Still, it took about a month before staff at the facility were able to locate the actual devices in the ceiling. This was accomplished by tracing the computers' port number to a network switch located near the room where inmates received PC training.
According to Meyer, the inmates had pieced together the computers by pilfering parts from a computer disassembly program that employed inmates at Marion. The program, now defunct for reasons unrelated to this case, also taught inmates the basic computer skills which were put to use in the assembly of these homebrew computers. Based on a forensic analysis of the devices, their operating systems had been installed on April 1, 2015, meaning the inmates had been using them for nearly four months before their discovery.
Based on the testimonies of the inmates involved with the computers, they were fully functioning when they were brought from the PC disassembly area to the storage closet where they were hidden. The drives used in the computers were obtained from another computer that was used by inmates under supervision.
As one of the inmates described the process to investigators "I imaged the drive…with Acronis…all you gotta do is take that drive, plug it into any computer and it will boot up.

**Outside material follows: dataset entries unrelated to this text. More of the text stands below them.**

Lemma lock_good m k : m ∈ mutexes -> user k -> codes a !! cur a = Some (Locked m k) ->
  elems a !! frame (cur a) = None -> good (a_lock m a).
Proof using Hi Hh frame_inj.
  intros Hm Hk Hc He. assert (is_Some (owner a !! m)) as [o Ho].
  { apply elem_of_dom. by rewrite (ai_owner Hi). }
  unfold a_lock. rewrite Ho. repeat case_decide; subst.
  - exists loc. split; [by apply own_keeps|].
    split; [right; right; by apply Hh|]. intros f Hf%Hh. subst f. split; [done|].
    exists (Locked m k). split; [done|]. split; [apply run_locked; [done|done|]|].
    + cbn. by rewrite lookup_insert_eq.
    + cbn. rewrite He. by intros [].
  - exists loc. split; [done|]. by eapply executing_locked.
  - eapply good_suspend; [done|exact Hc| |done]. by exists k, o.
Qed.

Lemma io_good fd ev k : (forall r, user (k r)) -> 0 <= fd < 1024 ->
  codes a !! cur a = Some (IoDone (frame (cur a)) k) -> good (a_io fd ev a).
Proof using Hi Hh frame_inj.
  intros Hk Hfd Hc. exists (<[cur a := Waiting]> loc). split; [|by apply executing_yield, at_hand_place].
  apply ainv_transfer. set (el := FdElem fd ev (cur a)).
  apply (ainv_enter_io (set_elem (frame (cur a)) el a) loc (cur a) k el); try done.
  - by apply ainv_elem, at_hand_cur.
  - by apply at_hand_cur.
  - cbn. by rewrite lookup_insert_eq.
Qed.

End hand.

Lemma ainv_add_local a loc f : ainv a loc -> ainv (add_local f a) loc.
Proof.
  intros Hi. split; try apply Hi. intros g p Hg. destruct (ai_code Hi g p Hg) as (d & Hd & Hfit).
  exists d. split; [done|]. by eapply (fits_same a).
Qed.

I took a network card out of another computer and put it in [the illegal computer], plugged it into the inmate switch. Remote desktop into the computer. And then…bam. I'm on the network."
After running an analysis of the computers' hard drives, it was discovered that the inmates had used them to search through a database of inmates, steal the information of a particular inmate from a different prison, apply for five credit cards using this inmate's identifying information, access to a Bloomberg article on tax refund fraud, as well as issue passes for inmates to gain access to various areas within Marion prison.
Based on the forensic analysis of the devices, the inmates had access to several "malicious tools" to carry out their project, including Cain (a hacking tool for password recovery), Zed Attack proxy (for finding security vulnerabilities), OpenVPN, THC Hydra (a hacking tool for cracking logins), Paros (a pen testing software that can also be used to execute a man in the middle hack), among many others.
"It's like an episode of Hogan's Heroes," said Meyer. "The fact that these inmates were able to take salvaged computer pieces to build two functioning computers and then move them 1100 feet to an administrative portion of the building where they shouldn't have access anyway…it's just not something you'd think would happen in today's correctional facilities."
It's astounding how much these inmates were able to do under surveillance in a medium-security prison, although in the Inspector General's report they inmates were the first to comment on the relatively lax supervision within the prison. Moreover, the rehabilitation program that taught the inmates the computer skills they needed to pull of this feat also gave the inmates a lot of leeway to network their rogue computers.
"The institution was having inmates run cabling for their closed circuit televisions within the institution instead of paying a state of Ohio employee or even a vendor to come and do that," said Meyer. "These guys were self-taught or taught by the institution itself about agile computing and things like that."
Meyer was unable to comment as to whether there was any collusion between prison staff and the inmates while the case prosecution is ongoing. The majority of the inmates involved in the case were serving life sentences and have since been moved to different correctional facilities.